Happy Customers – Some Lessons in Customer Care for SME Businesses.
Customer care comes naturally in some businesses while some businesses simply fail to recognize the importance of their customers. This blog explores acceptable standards of customer service and the impact excellent customer service has on customer loyalty and profitability.
Customers need to be seen as the highest priority focus in any business. If you are not entirely focused on satisfying your customers, you may find that your competitors will go the extra mile and the customers may no longer belong to you. Good companies go to enormous lengths to ensure that their customers are satisfied.
Many businesses claim to have a strong customer care focus, but delivering on this is not easy. Unless it becomes embedded in the company culture, and people get rewarded for customer service excellence, it may become a good intention that is not consistently fulfilled in reality. In my view, small and medium businesses need to consistently deliver excellent customer service and to clearly recognize the need to go the extra mile to delight their customers.
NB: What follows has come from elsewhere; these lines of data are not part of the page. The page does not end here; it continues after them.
(* ===== verification/PhysicalSources.v ===== *)
(** * Physical controllers (services/inputd/src/physical_sources.rs)

    Discovery of the normalized output of each InputPlumber composite, bound to
    one owner and re-read before it is believed, and the reconnect identity of
    the raw controller behind it.

    The bus is the record of [Dbus]; [ObjectPath::try_from] is the parameter
    [object_path]. The deadline of a pass is its caller's. *)

From S2P Require Import Prelude Text Contract SeatPool SeatRuntime Topology Devices Dbus.

Definition MAX_ENTRIES : Z := 256.
Definition MAX_INTROSPECTION_BYTES : Z := 1048576.
Definition MAX_PATH_BYTES : Z := 4096.

Record PhysicalSource := MkPhysical {
  composite_path_of : string;
  ps_source_paths : list string;
  ps_target_path : string;
  ps_dbus_paths : list string;
  ps_descriptor : DeviceDescriptor;
}.

#[export] Instance PhysicalSource_eq_dec : EqDecision PhysicalSource.
Proof. solve_decision. Defined.

Record PhysicalSources := MkSources { ps_owner : string; controllers : list PhysicalSource }.

#[export] Instance PhysicalSources_eq_dec : EqDecision PhysicalSources.
Proof. solve_decision. Defined.

Record IdentifiedSource := MkIdentified {
  is_source : PhysicalSource;
  is_device_id : string;
  is_raw : DeviceDescriptor;
}.

#[export] Instance IdentifiedSource_eq_dec : EqDecision IdentifiedSource.
Proof. solve_decision. Defined.

Definition rejected {A} (message : string) : result DbusRuntimeError A := Err (Rejected message).

(** [Path] equality compares components; the paths compared here are absolute. *)
Definition path_eq (a b : string) : bool :=
  is_absolute a && is_absolute b && bool_decide (path_components a = path_components b).

Definition all_digits (s : string) : bool := negb (str_is_empty s) && all_chars is_ascii_digit s.

Definition is_event_path (path : string) : bool :=
  is_some_and (strip_prefix "/dev/input/event" path) all_digits.

Definition is_dbus_target_path (path : string) : bool :=
  is_some_and (strip_prefix "/org/shadowblip/InputPlumber/devices/target/dbus" path) all_digits.

Definition is_normalized_type (device_type : string) : bool :=
  bool_decide (device_type = "xb360") || bool_decide (device_type = "gamepad").

Definition check_paths (paths : list string) : result DbusRuntimeError unit :=
  if (MAX_ENTRIES <? Z.of_nat (length paths))
     || existsb (fun path => str_is_empty path || (MAX_PATH_BYTES <? str_len path)) paths
  then rejected "InputPlumber path list exceeds discovery bounds"
  else Ok ().

(** [paths.windows(2).any(equal)]. *)
Fixpoint has_adjacent (l : list string) : bool :=
  match l with
  | x :: l => match l with y :: _ => bool_decide (x = y) || has_adjacent l | [] => false end
  | [] => false
  end.

Definition path_set (paths : list string) : result DbusRuntimeError (list string) :=
  match check_paths paths with
  | Err e => Err e
  | Ok _ =>
      let paths := merge_sort ord_le paths in
      if has_adjacent paths then rejected "duplicate InputPlumber path" else Ok paths
  end.

(** Inserts every element, [None] when one is already there. *)
Fixpoint insert_all (l : list string) (s : gset string) : option (gset string) :=
  match l with
  | [] => Some s
  | x :: l => if bool_decide (x ∈ s) then None else insert_all l ({[x]} ∪ s)
  end.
So what is an acceptable standard of customer care and what is below standard? The answer is pretty straight forward. What we must all remember is that we are customers in our own right and we have interactions with businesses at a personal level. If you go to a local restaurant and the concierge ignores you or is too engrossed in conversation with colleagues to welcome you and your custom, undoubtedly you will fell peeved and may not frequent the restaurant again.
Now imagine that a customer of your business has this same feeling of indignation because you or one of your colleagues has not shown proper respect to them. Remember, it is your customers and the money they spend that pays your wages at the end of every pay period. We all want to feel that our custom is valued, and that businesses we interact with recognize we have a choice as to where we spend our dollars.
The goal here is to make customers feel valued; that their custom means something to each and every one of the employees they interact with; and that each customer feels warm and loyal when they complete their transaction with your business. This is the only standard of customer service that is acceptable.
It is far easier to retain a satisfied customer than to win a new one. If a customer has a good experience with your firm they will probably tell a few people about it. If they have a bad experience with your firm, they are likely to tell ten times as many people.
The impact of customer service experience on your business is enormous. If the experience is a good one, or better still, always a good one, then your business will attract customer loyalty that increases the frequency of purchases as well as the transaction size. This has a real impact on the profitability of your business. It also has a multiplier effect because satisfied customers will spread the word and this will attract even more loyal customers who will spend even more with your business. Unfortunately, the converse also applies. If you provide lousy service you will inevitably lose customers and the amounts they will spend in your business will diminish or disappear over time.
Your employees need to take responsibility, both individually and collectively, for delivering on your business’s customer service excellence promise. Ideally, you should have systems and procedures to ensure that customer care is fully embraced by all employees. Your performance management system must regularly measure employee performance and customer care should remain high on the list of priorities.
When there is absolute recognition of customer service goals and priorities at every level of your business, your customers will recognise this and become loyal to your business and its brands. High customer care performance by employees must in turn be rewarded through open recognition in staff meetings, in front of colleagues in the workplace, as well as through financial reward within the remuneration packages of individual employees.
If you don’t already have one, you should consider putting a customer relationship management (CRM) system in place, which can enhance your ability to manage customer relationships efficiently and effectively. Your sales/CRM system should embed all key information in relation to each customer into each individual customer record. Don’t forget to include personal information about each customer and his/her family if you have this information. This can be particualrly useful in deepening the relationship with clients. Feel comfortable talking about their favorite passtimes and enquire about family members if these topics have been raised before.
Every touch should be recorded in the system, irrespective of how the communication is initiated. Service requests need to be closely monitored and you ought to put systems in place to prevent any one individual in the business dropping the ball.
I am a fan of Kip Tindell, CEO of The Container Score. I would highly recommend reading his book about the evolution of his business, if you want a masterclass in customer service. It’s called “Uncontainable” and it is available in all good book stores as well as on Amazon.com.